The defense of browser credential theft requires similar thinking, both in terms of detection and prevention strategy, as well as a robust identity-based defense.

When CrowdStrike’s machine learning and behavior-based indicators of attack (IOAs) determine a process is malicious, Falcon will automatically prevent this process from accessing the browser’s memory using this technique.

Figure 2. CrowdStrike Falcon® detection and prevention of the POC attempting to inject the chrome.exe process (Click to enlarge)

As seen in Figure 2, the Falcon platform can immediately detect and prevent the POC from progressing by identifying any suspicious injection techniques on chrome.exe. The process is promptly killed, triggering an alert in the Falcon console.

Running the CyberArk POC through the MITRE ATT&CK® framework mapping reveals tactics and techniques commonly associated with identity-based attacks. The CrowdStrike Falcon® platform provides defenders with actionable information on a given technique so that they can immediately take mitigation actions by identifying and blocking the use of stolen credentials and enforcing MFA. By successfully identifying and blocking these chokepoint techniques, defenders can disrupt the adversary and shut down the identity-based attack.

TacticDescription
ExecutionNative API: T1539
Credential AccessSteal Web Session Cookie: T1111 Multi-Factor Authentication Interception: T1106

CrowdStrike Platform Protects from Modern Identity-Based Attacks

Many breaches are now identity-driven. Credential theft, credential hopping, stealing browser cookies for bypassing MFA or credential theft using various tools are just some of the tactics and techniques used in modern identity-based attacks.

With recent examples of identity-based attacks involving sophisticated adversaries stealing Chrome browser cookies from a user that had already passed an MFA challenge, organizations need a unified approach to security that also enforces Zero Trust.

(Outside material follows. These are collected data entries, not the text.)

Lemma else_edges st f :
  links op first end_ last f -> op last = USIL_OP_ELSE -> I [] false st ->
  outcome (edge (fl_end f + 1) st) edges_done F.
Proof.
  intros Hlf Hop HI.
  destruct (io_else _ _ _ (proj2 Hst last Hlast) Hop) as (s & Hs & _).
  pose proof (inside_range _ _ _ _ (proj1 Hs)) as Hsr.
  destruct (opener_end op first end_ Hst s ltac:(lia)) as (e & He & Hend); [apply Hs|].
  pose proof (inside_range _ _ _ _ (proj1 Hend)).
  pose proof (inside_before_end op first s last e (proj1 Hs) Hend).
  assert (Hfe : fl_end f = e) by (eapply (link_end last f s e); [done|done|by right|lia]).
  rewrite Hfe. apply (one_edge false); [by rewrite Hop|done|by eapply step_else|].
  intros t Ht. step_cases Ht Hop. f_equal.
  assert (s' = s) as -> by (eapply (inside_unique op first); [apply Hss|apply Hs]).
  by eapply end_unique.
Qed.

Lemma loop_edges st f :
  links op first end_ last f -> op last = USIL_OP_ENDLOOP -> I [] false st ->
  outcome (edge (fl_jump_scope f + 1) st) edges_done F.
Proof.
  intros Hlf Hop HI. assert (Hc : is_closer (op last) = true) by (by rewrite Hop).
  pose proof (ln_close _ _ _ _ _ Hlf ltac:(lia) Hc) as Hin.
  destruct (io_close _ _ _ (proj2 Hst last Hlast) Hc) as (s & Hs).
  assert (Heq : fl_jump_scope f = s) by (by eapply (inside_unique op first); [|apply Hs]).
  rewrite Heq. apply (one_edge false); [by rewrite Hop|done|by apply step_loop|].
  intros t Ht. step_cases Ht Hop. f_equal. eapply (inside_unique op first); [apply Hss|apply Hs].
Qed.

Lemma jump_edges cfg n f :
  znth flow last = Some f -> links op first end_ last f -> is_jump (op last) = true ->
  I [] false (cfg, n) ->
  outcome (st ← (if op_is (op last) USIL_OP_BREAKC || op_is (op last) USIL_OP_CONTINUEC
                 then edge (last + 1) (cfg, n) else Ret (cfg, n));
           f ← aget flow last; scope ← aget flow (fl_jump_scope f);
           edge (if is_continue (op last) then fl_end scope else fl_end scope + 1) st) edges_done F.
Proof.
  intros Hf Hlf Hj HI. pose proof (ln_jump _ _ _ _ _ Hlf ltac:(lia) Hj) as Hjs.
  set (s := fl_jump_scope f) in *. destruct (jump_scope_breakable _ _ _ _ _ Hjs) as [Hsr Hb].
  destruct (opener_end op first end_ Hst s ltac:(lia)) as (e & He & Hend);
    [by eapply breakable_opener|].
  pose proof (inside_range _ _ _ _ (proj1 Hend)) as Her.
  destruct (flow_at s ltac:(lia)) as (fs & Hfs & Hls).
  assert (Hfe : fl_end fs = e) by (eapply (link_end s fs s e); [lia|done|by left|lia]).
  set (t := if is_continue (op last) then e else e + 1).
  assert (Hlv : leaves (op last) = false) by (by destruct (op last)).
  assert (Ht : flow_step op first last t).
  { unfold t. destruct (is_continue (op last)) eqn:Hc.
    - by apply (step_continue op first last s).
    - apply (step_break op first last s); [|done|done]. by destruct (op last); try done; [left|right]. }
  set (two := op_is (op last) USIL_OP_BREAKC || op_is (op last) USIL_OP_CONTINUEC).
  assert (Htwo : two = falls_through (op last)) by (unfold two; by destruct (op last)).
  assert (Honly : forall t', flow_step op first last t' -> t' = t \/ (two = true /\ t' = last + 1)).
  { intros t' Ht'. rewrite Htwo.
    destruct Ht' as [Hft|l Hso Hsl|e' Hso Hsn Hse|s' e' Hso Hss Hse|l Hso Hsl|e' Hso Hsn Hse
                    |s' e' Hso Hss Hse|s' e' Hso Hss Hse|s' Hso Hss];
      try (exfalso; rewrite Hso in Hj; clear -Hj; done); [by right|left|left]; unfold t.
    - assert (Hc : is_continue (op last) = false) by (by destruct Hso as [-> | ->]).
      rewrite Hc in *. assert (s' = s) as -> by (by eapply jump_scope_unique).
      f_equal. by eapply end_unique.
    - rewrite Hso in *. assert (s' = s) as -> by (by eapply jump_scope_unique). by eapply end_unique. }
  assert (Hread : forall st', (f0 ← aget flow last; scope ← aget flow (fl_jump_scope f0);
     edge (if is_continue (op last) then fl_end scope else fl_end scope + 1) st') = edge t st').
  { intros st'. rewrite (aget_ok _ _ _ Hf). mstep. fold s. rewrite (aget_ok _ _ _ Hfs). mstep.
    by rewrite Hfe. }
  destruct two eqn:H2.
  - apply outcome_bind. apply (edge_more [] false (last + 1) (cfg, n)); [done|done| |].
    { apply step_next. congruence. }
    intros st HI'. rewrite Hread. apply (edge_more _ false t st _ HI'); [done|done|]. intros st' HI''.
    eapply few_edges; [by rewrite Hlv|done| |].
    + cbn [app]. intros t' Ht'. apply elem_of_cons in Ht' as [->|Ht']; [apply step_next; congruence|].
      by apply list_elem_of_singleton in Ht' as ->.
    + intros t' Ht'. destruct (Honly t' Ht') as [->|[_ ->]]; [right; left|left].
  - mstep. rewrite Hread. apply (one_edge false); [done|done|done|].
    intros t' Ht'. destruct (Honly t' Ht') as [->|[? _]]; done.
Qed.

CrowdStrike’s identity protection capabilities recently shut down MITRE ATT&CK adversaries during the latest adversary emulation, stopping the test before it could even start. Coupled with the Falcon sensor’s comprehensive IOAs and machine learning capabilities, as well as Falcon’s unified cloud-native automated orchestration and threat intelligence, the Falcon platform can equip defenders with the right data at the right time to stop breaches.